The Good Girl In The Family
There’s a constant fear of falling from grace since so much of my self-image is wrapped up in being “good.”
By Gaby Dunn
Almost a year ago, I woke up at dawn to a phone call from the Leon County Prison. My then-19-year-old sister had been somewhat-mistakenly arrested for a minor infraction on her way home from her nightclub job.
I was sleep-hazy, but unsurprised. Part of me always suspected I’d eventually be my little sister’s “one phone call” from jail.
There’s a lot more written in creative non-fiction and personal essay about being the “black sheep” of a family than about being “the good girl.” It makes sense. My sister’s story is probably way more fun, twisty and relatable. (See: David Sedaris, Augusten Burroughs, Tobias Wolff, Susan Jane Gilman. You get the picture.) Being good isn’t very good for memoirs.
As kids, my sister was the more difficult, rebellious “bad kid” to my reserved, well-mannered “good kid.” While she was prone to earth-shattering temper tantrums, I tried to melt into the wallpaper. In high school, she was the center of more friend-drama than Lauren Conrad and I spent a lot of time alone on the Internet. She dealt with learning disabilities; I was an overachiever. At my prom, my act of rebellion was wearing a pair of silk elbow-length gloves in an attempt to be quirky, which no one appreciated. At hers, she was caught with a bottle of vodka and my parents had to come pick her up early.
Even so, our labels are misleading. Sure, I was generally the Abel to my sister’s Cain, but I definitely had my nights of sneaking out, going to parties, experimenting with drugs and sex, etc. I had issues with my parents and fights with my friends. I self-injured with a razor blade. When hiccups of growing up happened, I felt inordinate amounts of guilt. Wasn’t I the good girl? Wasn’t I my parents’ easier child? Shouldn’t I perfectly fit the part carved out for me?
Similarly, my sister isn’t all “bad.” She’s fantastically witty, talented at handling people and social situations and a lot of fun to be around. Calling her “the bad kid” doesn’t give her the credit she deserves. It’s just a way to simplify our roles.
After her arrest, my parents and I sat around the kitchen table and talked about my sister. I’m often called in as my family’s mediator, or “the third parent.” My parents told me they didn’t plan to ask my sister to repay them for the bail money they’d fronted. I was angry. Once again, I felt they were giving my sister a new doll to end a tantrum, metaphorically speaking.
This “reward” system between my parents and my sister is reactionary. She’s handed attention, money and mollifying presents for causing problems, and I’m generally left alone because I don’t “need” it or because I can “handle myself.” Hence, I work so hard to garner some imaginary, magical praise that will put me in the spotlight and shift focus from my sister’s bad behavior.

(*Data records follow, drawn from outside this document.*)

(* ===== verification/Grep.v ===== *)
(** * grep (user/grep.c)

    The matcher of grep on NUL-free strings and the loop over its 1024-byte
    buffer, with the proof that the matcher decides the language of its
    patterns ([^], [.], [c*], [$]) and that grep prints exactly the matching
    lines. *)
From S2P Require Import Prelude.
From stdpp Require Import base tactics numbers list.
From Stdlib Require Import ZArith Lia.

Open Scope Z_scope.

(** The characters with a meaning in patterns. *)
Definition c_caret : Z := 94.
Definition c_dot : Z := 46.
Definition c_star : Z := 42.
Definition c_dollar : Z := 36.
Definition newline : Z := 10.

(** ** The matcher *)

(** matchstar(c, re, text), given what matchhere(re, .) answers. *)
Fixpoint matchstar (here : list Z -> bool) (c : Z) (text : list Z) : bool :=
  if here text then true
  else match text with
       | [] => false
       | t :: text => if (t =? c) || (c =? c_dot) then matchstar here c text else false
       end.

Fixpoint matchhere (re text : list Z) : bool :=
  match re with
  | [] => true
  | c :: re' =>
      match re' with
      | s :: re'' =>
          if s =? c_star then matchstar (matchhere re'') c text
          else match text with
               | t :: text => if (c =? c_dot) || (c =? t) then matchhere re' text else false
               | [] => false
               end
      | [] =>
          if c =? c_dollar then match text with [] => true | _ => false end
          else match text with
               | t :: text => if (c =? c_dot) || (c =? t) then matchhere re' text else false
               | [] => false
               end
      end
  end.

(** The do-while loop of match. *)
Fixpoint match_from (re text : list Z) : bool :=
  if matchhere re text then true else match text with [] => false | _ :: text => match_from re text end.

Definition match_ (re text : list Z) : bool :=
  match re with
  | c :: re' => if c =? c_caret then matchhere re' text else match_from re text
  | [] => match_from re text
  end.

(** ** The language of a pattern *)

Inductive item := IChar (c : Z) | IStar (c : Z).

(** A pattern after an optional [^]: its items, and whether it ends in [$]. *)
Fixpoint parse (re : list Z) : list item * bool :=
  match re with
  | [] => ([], false)
  | c :: re' =>
      match re' with
      | s :: re'' =>
          if s =? c_star then let '(l, e) := parse re'' in (IStar c :: l, e)
          else let '(l, e) := parse re' in (IChar c :: l, e)
      | [] => if c =? c_dollar then ([], true) else ([IChar c], false)
      end
  end.

Definition fits (c x : Z) : Prop := c = c_dot \/ c = x.

(** The strings that a sequence of items denotes. *)
Inductive lang : list item -> list Z -> Prop :=
  | lang_nil : lang [] []
  | lang_char c x l w : fits c x -> lang l w -> lang (IChar c :: l) (x :: w)
  | lang_star c v l w : Forall (fits c) v -> lang l w -> lang (IStar c :: l) (v ++ w).

(** [re], without its [^], occurs at the beginning of [text]. *)
Definition occurs_here (re text : list Z) : Prop :=
  exists w rest, text = w ++ rest /\ lang (parse re).1 w /\ ((parse re).2 = true -> rest = []).
Definition occurs (re text : list Z) : Prop := exists before rest, text = before ++ rest /\ occurs_here re rest.

(** ** The matcher decides it *)

Lemma matchstar_spec here (P : list Z -> Prop) c text :
  (forall t, here t = true <-> P t) ->
  matchstar here c text = true <-> exists v rest, text = v ++ rest /\ Forall (fits c) v /\ P rest.
Proof.
  intros H. induction text as [|t text IH]; cbn [matchstar].
  - destruct (here []) eqn:E.
    + split; [|done]. intros _. exists [], []. split_and!; [done|constructor|by apply H].
    + split; [done|]. intros (v & rest & Hv & _ & HP). symmetry in Hv. apply app_nil in Hv as [-> ->]. apply H in HP. congruence.
  - destruct (here (t :: text)) eqn:E.
    { split; [|done]. intros _. exists [], (t :: text). split_and!; [done|constructor|by apply H]. }
    destruct ((t =? c) || (c =? c_dot)) eqn:Ec.
    + rewrite IH. assert (fits c t) as Hf.
      { apply orb_true_iff in Ec as [Ec|Ec]; apply Z.eqb_eq in Ec; [by right|by left]. }
      split; intros (v & rest & Hv & Hall & HP).
      * exists (t :: v), rest. split_and!; [by rewrite Hv|by constructor|done].
      * destruct v as [|y v]; cbn in Hv; [subst rest; apply H in HP; congruence|]. injection Hv as <- Hv.
        inversion Hall; subst. by exists v, rest.
    + split; [done|]. intros (v & rest & Hv & Hall & HP). destruct v as [|y v]; cbn in Hv.
      * subst rest. apply H in HP. congruence.
      * injection Hv as <- Hv. inversion Hall as [|? ? [Hd|Hd] _]; subst; exfalso; revert Ec; rewrite Z.eqb_refl, ?orb_true_r; done.
Qed.

(** One ordinary character of the pattern. *)
Lemma char_step c l e text (P : list Z -> bool) :
  (forall t, P t = true <-> exists w rest, t = w ++ rest /\ lang l w /\ (e = true -> rest = [])) ->
  match text with t :: text => if (c =? c_dot) || (c =? t) then P text else false | [] => false end = true <->
  exists w rest, text = w ++ rest /\ lang (IChar c :: l) w /\ (e = true -> rest = []).
Proof.
  intros HP. destruct text as [|t text].
  - split; [done|]. intros (w & rest & E & HL & _). inversion HL; subst. done.
  - destruct ((c =? c_dot) || (c =? t)) eqn:Ec.
    + assert (fits c t) as Hf by (apply orb_true_iff in Ec as [Ec|Ec]; apply Z.eqb_eq in Ec; [by left|by right]).
      rewrite HP. split; intros (w & rest & E & HL & He).
      * exists (t :: w), rest. split_and!; [by rewrite E|by constructor|done].
      * inversion HL as [|? x ? w' Hx Hw|]; subst. injection E as <- E. by exists w', rest.
    + split; [done|]. intros (w & rest & E & HL & _). inversion HL as [|? x ? w' [Hx|Hx] Hw|]; subst; injection E as <- E; subst;
        exfalso; revert Ec; rewrite Z.eqb_refl, ?orb_true_r; done.
Qed.

Lemma matchhere_below n : forall re, (length re <= n)%nat -> forall text, matchhere re text = true <-> occurs_here re text.
Proof.
  unfold occurs_here. induction n as [|n IH]; intros re Hn text; destruct re as [|c re]; cbn [length] in Hn; [| lia | |].
  1, 2: cbn; (split; [intros _; exists [], text; split_and!; [done|constructor|done]|done]).
  cbn [matchhere parse]. destruct re as [|s re].
  - destruct (c =? c_dollar).
    + cbn. split.
      * destruct text; [|done]. intros _. exists [], []. split_and!; [done|constructor|done].
      * intros (w & rest & -> & HL & He). rewrite He by done. inversion HL; subst. done.
    + apply (char_step c [] false text (matchhere [])). intros t. apply (IH []). cbn. lia.
  - destruct (s =? c_star).
    + rewrite (matchstar_spec _ (occurs_here re)) by (intros t; apply IH; cbn [length] in Hn; lia).
      unfold occurs_here. destruct (parse re) as [l e]. cbn [fst snd]. split.
      * intros (v & rest & -> & Hv & w & rest' & -> & HL & He). exists (v ++ w), rest'. split_and!; [by rewrite app_assoc|by constructor|done].
      * intros (w & rest & -> & HL & He). inversion HL as [| |? v ? w' Hv Hw]; subst. exists v, (w' ++ rest).
        split_and!; [by rewrite app_assoc|done|]. by exists w', rest.
    + destruct (parse (s :: re)) as [l e] eqn:Ep. cbn [fst snd].
      apply (char_step c l e text (matchhere (s :: re))). intros t. pose proof (IH (s :: re) ltac:(cbn [length] in *; lia) t) as H. by rewrite Ep in H.
Qed.
Lemma finished_inv v v' A S U D t b w h q :
  vinv v A S U D -> thead (v_thread v t) = Some (b, w, h) -> A !! h = Some q -> h ∈ D -> is_finished v v' t h q ->
  vinv v' (delete h A) S U (filter (fun x => x <> h) D).
Proof.
  intros V Ht Hq HD [Nf Nd Ni Nt (X1 & X2 & X3 & X4 & X5 & X6 & X7 & X8 & X9 & X10)]. pose proof V as (C & Q & T).
  assert (forall h' q' i, A !! h' = Some q' -> h' <> h -> i ∈ chain h' q' -> i ∉ chain h q) as Hsep.
  { intros h' q' i Hq' N Hi Hi'. apply N. by eapply (ci_sep _ _ C i). }
  assert ((h ∉ S ++ dev_pending v ++ U) /\ NoDup D /\ forall x, x ∈ D -> x ∉ S ++ dev_pending v ++ U) as (Hh & HnD & HdD).
  { pose proof (qi_nodup _ _ _ _ _ Q) as Hn. rewrite !app_assoc in Hn. apply NoDup_app in Hn as (_ & Hd & Hn).
    rewrite <- !app_assoc in Hd. split_and!; [intros Hin; by apply (Hd h)|done|]. intros x Hx Hin. by apply (Hd x). }
  split_and!.
  - destruct C as [C1 C2 C3 C4]. constructor.
    + intros h' q'. rewrite lookup_delete_Some. intros [_ Hq']. by apply C1.
    + intros i h1 h2 q1 q2. rewrite !lookup_delete_Some. intros [_ H1] [_ H2]. by apply (C2 i h1 h2 q1 q2).
    + intros i Hi. rewrite Nf. destruct (decide (i ∈ chain h q)) as [Hin|Hin].
      * split; [done|]. intros (h' & q' & [N Hq']%lookup_delete_Some & Hc). exfalso. by apply (Hsep h' q' i).
      * rewrite C3 by done. split; intros (h' & q' & Hq' & Hc).
        -- exists h', q'. split; [|done]. apply lookup_delete_Some. split; [|done]. intros <-. assert (q' = q) as -> by congruence. done.
        -- apply lookup_delete_Some in Hq' as [_ Hq']. eauto.
    + intros h' q' [N Hq']%lookup_delete_Some. destruct (C4 h' q' Hq') as [F1 F2 F3 F4 F5].
      constructor; rewrite ?X1, ?X2, ?Ni, ?Nd by (done || (apply (Hsep h' q'); [done|done|set_solver])); done.
  - destruct Q as [Q1 Q2 Q3 Q4 Q5 Q6 Q7]. constructor; rewrite ?X3, ?X4, ?X5, ?X6, ?X7, ?X8, ?X9, ?X10; try done.
    + rewrite !app_assoc in Q1 |- *. apply NoDup_app in Q1 as (Q1 & Qd & _). apply NoDup_app. split_and!; [done| |by apply NoDup_filter].
      intros x Hx. rewrite list_elem_of_filter. intros [_ Hx']. by apply (Qd x).
    + intros x. rewrite lookup_delete_is_Some, <- Q2, !elem_of_app, list_elem_of_filter. rewrite !elem_of_app in Hh. naive_solver.
    + intros h' q' [N Hq']%lookup_delete_Some. rewrite X2, (Q5 h' q' Hq').
      destruct (decide (h' ∈ D)); [rewrite decide_True; [done|]|rewrite decide_False; [done|]]; rewrite list_elem_of_filter; naive_solver.
    + intros h' Hh'. rewrite Ni; [by apply Q6|]. intros ->. set_solver.
    + intros h' q' Hin [N Hq']%lookup_delete_Some. rewrite X2. apply (Q7 h'); [|done]. rewrite elem_of_app, list_elem_of_filter in Hin. set_solver.
  - assert (forall t', t' <> t -> v_thread v' t' = wake_alloc (v_thread v t')) as Et by (intros t' N; by rewrite Nt, decide_False).
    assert (v_thread v' t = TIdle) as Ett by (by rewrite Nt, decide_True).
    constructor.
    + intros t' b' w' h' Hh'. destruct (decide (t' = t)) as [->|N]; [by rewrite Ett in Hh'|]. rewrite (Et t' N), thead_wake_alloc in Hh'.
      destruct (th_req _ _ _ T _ _ _ _ Hh') as (q' & Hq' & Eb & Ew). exists q'. split; [|done]. apply lookup_delete_Some. split; [|done].
      intros <-. apply N. destruct (th_req _ _ _ T _ _ _ _ Ht) as (q2 & Hq2 & Eb2 & _). assert (q' = q2) by congruence.
      eapply (th_uniq _ _ _ T); [by eapply thead_tbuf|by eapply thead_tbuf|left; congruence].
    + intros h' q' [N Hq']%lookup_delete_Some. destruct (th_own _ _ _ T h' q' Hq') as [t' Ht']. exists t'.
      rewrite Et, thead_wake_alloc; [done|]. intros ->. congruence.
    + intros t1 t2 b1 b2 H1 H2. rewrite X2. destruct (decide (t1 = t)) as [->|N1]; [by rewrite Ett in H1|].
      destruct (decide (t2 = t)) as [->|N2]; [by rewrite Ett in H2|]. rewrite Et, tbuf_wake_alloc in H1, H2 by done. by apply (th_uniq _ _ _ T).
    + intros t' b' w' h' Ht'. destruct (decide (t' = t)) as [->|N]; [by rewrite Ett in Ht'|]. rewrite (Et t' N) in Ht'.
      destruct (v_thread v t') eqn:Ev; cbn in Ht'; try done. injection Ht' as <- <- <-. rewrite list_elem_of_filter. intros [_ Hx].
      by apply (th_sleep _ _ _ T _ _ _ _ Ev).
    + intros t' b' w' Ht'. destruct (decide (t' = t)) as [->|N]; [by rewrite Ett in Ht'|]. rewrite (Et t' N) in Ht'. by destruct (v_thread v t').
Qed.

“Don’t worry about her broken curfew, Mom and Dad! Look at my A+ spelling test! Look at me!”
Or as my mom, exhausted from my sister’s latest crisis, simply put it: “You’re our ray of sunshine.” My dad was dismayed.
“It’s not fair to put that kind of pressure on Gaby,” he told her. He felt naming me as such would make me reluctant to share any negative feelings and cause me to hide my problems. It was way too late.
Being “the good kid” means I feel responsible for my family’s fragile balance. My anxiety manifests in a never-ending echo in my brain that I’m not doing enough, not working enough, not achieving enough to fill my familial role. There’s a constant fear of falling from grace since so much of my self-image is wrapped up in being “good.”
I try so hard not to cause trouble that, like my dad suspected, I sacrifice a lot emotionally: I feel constantly guilty for not being perfect and I struggle to confront my (normal) feelings of anger, disappointment, selfishness or laziness. I find them unacceptable rather than facts of life. Every time I misbehave or make a mistake, it threatens my identity as “the good kid.”
My therapist thinks I need to accept that my sister is not part of me. It’s no longer — and never should have been — my job to compensate for and/or to clean up after her. We’re our own people — both good in our own ways and bad in our own ways — just like everyone else.
The thing I have to realize is: I am “good” without all this extra white noise — and so is my sister. We’re both good, and we’re both bad. Most people aren’t all or nothing. Siblings can’t be, nor should they be, limited so simply.